An electric vehicle (EV) charger is plugged into a vehicle at an Energy Absolute Pcl Anywhere charging station in Bangkok, Thailand, on Wednesday, June 5, 2019. Energy Absolute, Thailand’s second-largest electricity generating company by market capitalization, is using subsidies and tax breaks to put 5,000 EVs on the road by next year, backed by 700-plus charging stations. It’s also planning a $3 billion factory to make lithium-ion batteries. Photographer: Brent Lewin/Bloomberg

(Bloomberg) —

Exchange-traded funds focused on electric vehicles could catch some momentum from the massive infrastructure bill Congress passed on Friday, which contains billions in new spending for the industry. 

The roughly $1 trillion package allocates $7.5 billion to build out a network of EV chargers and another $7.5 billion for low or zero-emission buses and ferries. 

Electric-vehicle ETFs have done well this year, taking in twice the amount of investor flows than they did in 2020. But interest seems to be waning suddenly. A basket of electric car and battery funds have seen net outflows of $25.8 million in November, according to Bloomberg Intelligence.

That recent trend could reverse due to the infrastructure package, as it focuses on developing the EV ecosystem, according to Todd Rosenbluth, head of ETF and mutual fund research at CFRA. He’s eyeing both the Global X Autonomous and Electric Vehicles ETF (ticker DRIV) and iShares Self-Driving EV and Tech ETF (ticker IDRV).

“The funds own not just automakers like Ford Motor, Toyota and Tesla but also technology and communications services companies that are part of the supply chain as well materials companies making lithium,” he wrote in an email. 

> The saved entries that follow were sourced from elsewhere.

(** ** The twinkling renderer (part_000) *)

(** Modelled from the spec: [setInterval] and [clearInterval] belong to
    the browser (section 4.5 and 5, the periodic driver).  The browser
    keeps the active timers, each under a handle that is a fresh integer
    greater than zero, with the interval it was started with. *)
Record Timers : Type := {
  next_timer : nat;
  active : gmap nat number;
}.

Definition timers0 : Timers := {| next_timer := 1; active := ∅ |}.

Definition setInterval (interval : number) (tm : Timers) : nat * Timers :=
  (next_timer tm,
   {| next_timer := S (next_timer tm);
      active := <[next_timer tm := interval]> (active tm) |}).

Definition clearInterval (id : nat) (tm : Timers) : Timers :=
  {| next_timer := next_timer tm; active := delete id (active tm) |}.

Module Twinkle.

Record t : Type := {
  device : option GPUDevice;
  context : option GPUCanvasContext;
  pipeline : option GPURenderPipeline;
  vertexBuffer : option GPUBuffer;
  intervalId : option nat;
  starOpacities : option (list number);
}.

Definition constructor : t :=
  {| device := None; context := None; pipeline := None;
     vertexBuffer := None; intervalId := None; starOpacities := None |}.

Definition createPipeline (this : t) : outcome unit * t :=
  match device this with
  | None => (Threw (Error "Device not initialized"), this)
  | Some _ =>
      (Returned (),
       {| device := device this; context := context this;
          pipeline := Some {| primitive_topology := point_list;
                              arrayStrides := [8%nat] |};
          vertexBuffer := vertexBuffer this;
          intervalId := intervalId this;
          starOpacities := starOpacities this |})
  end.

Section WithRandom.

Variable Math_random : nat -> Q.

(** One iteration of the loop of [createStarfield], [i = 2 * k]. *)
Definition place_star (s : list number * list number * World) (k : nat)
    : list number * list number * World :=
  let '(stars, opacities, w) := s in
  let i := (2 * k)%nat in
  let '(r, w) := Sample.random Math_random w in
  let stars := <[i := nsub (nmul r (Fin 2)) (Fin 1)]> stars in
  let '(r, w) := Sample.random Math_random w in
  let stars := <[(i + 1)%nat := nsub (nmul r (Fin 2)) (Fin 1)]> stars in
  let '(r, w) := Sample.random Math_random w in
  let opacities := <[(i / 2)%nat := r]> opacities in
  (stars, opacities, w).

Definition createStarfield (this : t) (w : World) : outcome unit * t * World :=
  match device this with
  | None => (Threw (Error "Device not initialized"), this, w)
  | Some _ =>
      let numStars := 1000%nat in
      let stars := replicate (numStars * 2) (Fin 0) in
      let opacities := replicate numStars (Fin 0) in
      let '(stars, opacities, w) :=
        fold_left place_star (seq 0 numStars) (stars, opacities, w) in
      let '(vertices, w) := createBuffer (length stars) w in
      let w := writeBuffer vertices stars w in
      (Returned (),
       {| device := device this; context := context this;
          pipeline := pipeline this; vertexBuffer := Some vertices;
          intervalId := intervalId this;
          starOpacities := Some opacities |},
       w)
  end.

Definition initialize (nav : Navigator) (this : t) (w : World)
    : outcome unit * t * World :=
  if negb (gpu nav) then (Threw (Error "WebGPU not supported"), this, w)
  else if negb (adapter nav)
  then (Threw (Error "No GPU adapter found"), this, w)
  else
    let this :=
      {| device := Some the_device;
         context := if webgpu_context nav then Some the_context else None;
         pipeline := pipeline this; vertexBuffer := vertexBuffer this;
         intervalId := intervalId this;
         starOpacities := starOpacities this |} in
    if negb (webgpu_context nav)
    then (Threw (Error "Could not get WebGPU context"), this, w)
    else
      match createPipeline this with
      | (Returned _, this) => createStarfield this w
      | (Threw e, this) => (Threw e, this, w)
      end.

(** One iteration of [for (let i = 0; i < this.starOpacities.length; i++)]. *)
Definition flicker (s : list number * World) (i : nat) : list number * World :=
  let '(opacities, w) := s in
  let '(r, w) := Sample.random Math_random w in
  (<[i := r]> opacities, w).

Definition render (this : t) (w : World) : outcome unit * t * World :=
  match device this, context this, pipeline this, vertexBuffer this with
  | Some _, Some _, Some p, Some vertices =>
      let '(opacities, w) :=
        match starOpacities this with
        | Some opacities =>
            let '(opacities, w) :=
              fold_left flicker (seq 0 (length opacities)) (opacities, w) in
            (Some opacities, w)
        | None => (None, w)
        end in
      let this :=
        {| device := device this; context := context this;
           pipeline := pipeline this; vertexBuffer := vertexBuffer this;
           intervalId := intervalId this; starOpacities := opacities |} in
      let pass :=
        {| clearValue := (0, 0, 1 # 10, 1);
           recorded := [ setPipeline p; setVertexBuffer 0 vertices;
                         draw (Fin 1000) 1 0 0 ] |} in
      (Returned (), this, submit pass w)
  | _, _, _, _ => (Returned (), this, w)
  end.

End WithRandom.

(** [if (this.intervalId)]: [null] and [0] are falsy. *)
Definition startTwinkling (interval : number) (this : t) (tm : Timers)
    : t * Timers :=
  let tm :=
    match intervalId this with
    | Some id => if (id =? 0)%nat then tm else clearInterval id tm
    | None => tm
    end in
  let '(id, tm) := setInterval interval tm in
  ({| device := device this; context := context this;
      pipeline := pipeline this; vertexBuffer := vertexBuffer this;
      intervalId := Some id; starOpacities := starOpacities this |},
   tm).

End Twinkle.

(** ** Histories of a [ShallowTable] *)

(** The tables a program can hold: a new one, one whose external table
    loaded or dropped tiles in the meantime, and one on which
    [collectPoints] was called. *)
Inductive reachable : ShallowTable.t -> Prop :=
| reach_new dt : reachable (ShallowTable.constructor dt)
| reach_load this dt :
    reachable this ->
    reachable {| ShallowTable.points := ShallowTable.points this;
                 ShallowTable.deeptable := dt;
                 ShallowTable.bounds := ShallowTable.bounds this |}
| reach_collect this :
    reachable this -> reachable (ShallowTable.collectPoints this).2.

(** ** Further inputs and vocabulary *)

(** Two usable rows, the second with a [NaN] abscissa. *)
Definition nan_second_row : Deeptable :=
  {| ready := true;
     visited := [ {| loaded_columns := {[ "x"; "y" ]};
                     record_batch := [ {| row_x := Fin 1; row_y := Fin 2 |};
                                       {| row_x := NaN; row_y := Fin 4 |} ] |} ] |}.

(** A starfield renderer that is ready to draw, with its opacity buffer
    in step with its opacity array. *)
Definition twinkling (this : Sample.t) (w : World) : Prop :=
  exists p vertices alphas opacities,
    Sample.device this = Some the_device /\
    Sample.context this = Some the_context /\
    Sample.pipeline this = Some p /\
    Sample.vertexBuffer this = Some vertices /\
    Sample.opacityBuffer this = Some alphas /\
    Sample.starOpacities this = Some opacities /\
    vertices <> alphas /\
    memory w !! alphas = Some opacities /\
    Forall (between 0 1) opacities.

(** A renderer and the browser timers it owns: none before the first
    [startTwinkling], and afterwards exactly the one in [intervalId]. *)
Definition owns_timers (this : Twinkle.t) (tm : Timers) : Prop :=
  (0 < next_timer tm)%nat /\
  match Twinkle.intervalId this with
  | None => active tm = ∅
  | Some id =>
      (0 < id < next_timer tm)%nat /\ exists interval, active tm = {[id := interval]}
  end.

(** [startTwinkling] called once per element of [intervals], in order. *)
Definition start_all (intervals : list number) (this : Twinkle.t) (tm : Timers)
    : Twinkle.t * Timers :=
  fold_left (fun s interval => Twinkle.startTwinkling interval s.1 s.2)
            intervals (this, tm).

(** A twinkling renderer with three stars, ready to draw. *)
Definition three_stars : Twinkle.t :=
  {| Twinkle.device := Some the_device;
     Twinkle.context := Some the_context;
     Twinkle.pipeline := Some {| primitive_topology := point_list;
                                 arrayStrides := [8%nat] |};
     Twinkle.vertexBuffer := Some 0%nat;
     Twinkle.intervalId := None;
     Twinkle.starOpacities := Some [Fin 0; Fin 1; Fin (1 # 4)] |}.

(** * Properties *)

(** ** Arithmetic of the embedded numbers *)

Lemma Qle_bool_true p q : Qle_bool p q = true <-> p <= q.
Proof. apply Qle_bool_iff. Qed.

Lemma Qle_bool_false p q : Qle_bool p q = false <-> q < p.
Proof.
  split; intros H.
  - apply Qnot_le_lt. intros Hle. apply Qle_bool_iff in Hle. congruence.
  - destruct (Qle_bool p q) eqn:E; [|reflexivity].
    apply Qle_bool_iff in E. lra.
Qed.

Lemma Qeq_bool_true p q : Qeq_bool p q = true <-> p == q.
Proof. apply Qeq_bool_iff. Qed.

The EV sector got a big jolt in late October when Hertz announced an order of 100,000 Tesla vehicles, which drove the carmaker’s market valuation past $1 trillion. Electric truck maker Rivian Automotive Inc. will price its initial public offering Tuesday with a valuation target of $70 billion. When Tesla Inc. went public 11 years ago its market value was less than $2 billion, showing just how far ambitions for electric-vehicle companies have come.

But the road to further gains will have some potholes, Rosenbluth said. For example, on Tuesday, a selloff in Tesla dragged down the broader electric-vehicle sector. The notably volatile auto giant is the top position in both DRIV and IDRV, both of which were down around 1.3% as of 2:27 p.m. in New York. 

“Despite the long term potential for electric vehicles themed strategies, short-term volatility is to be expected,” Rosenbluth said.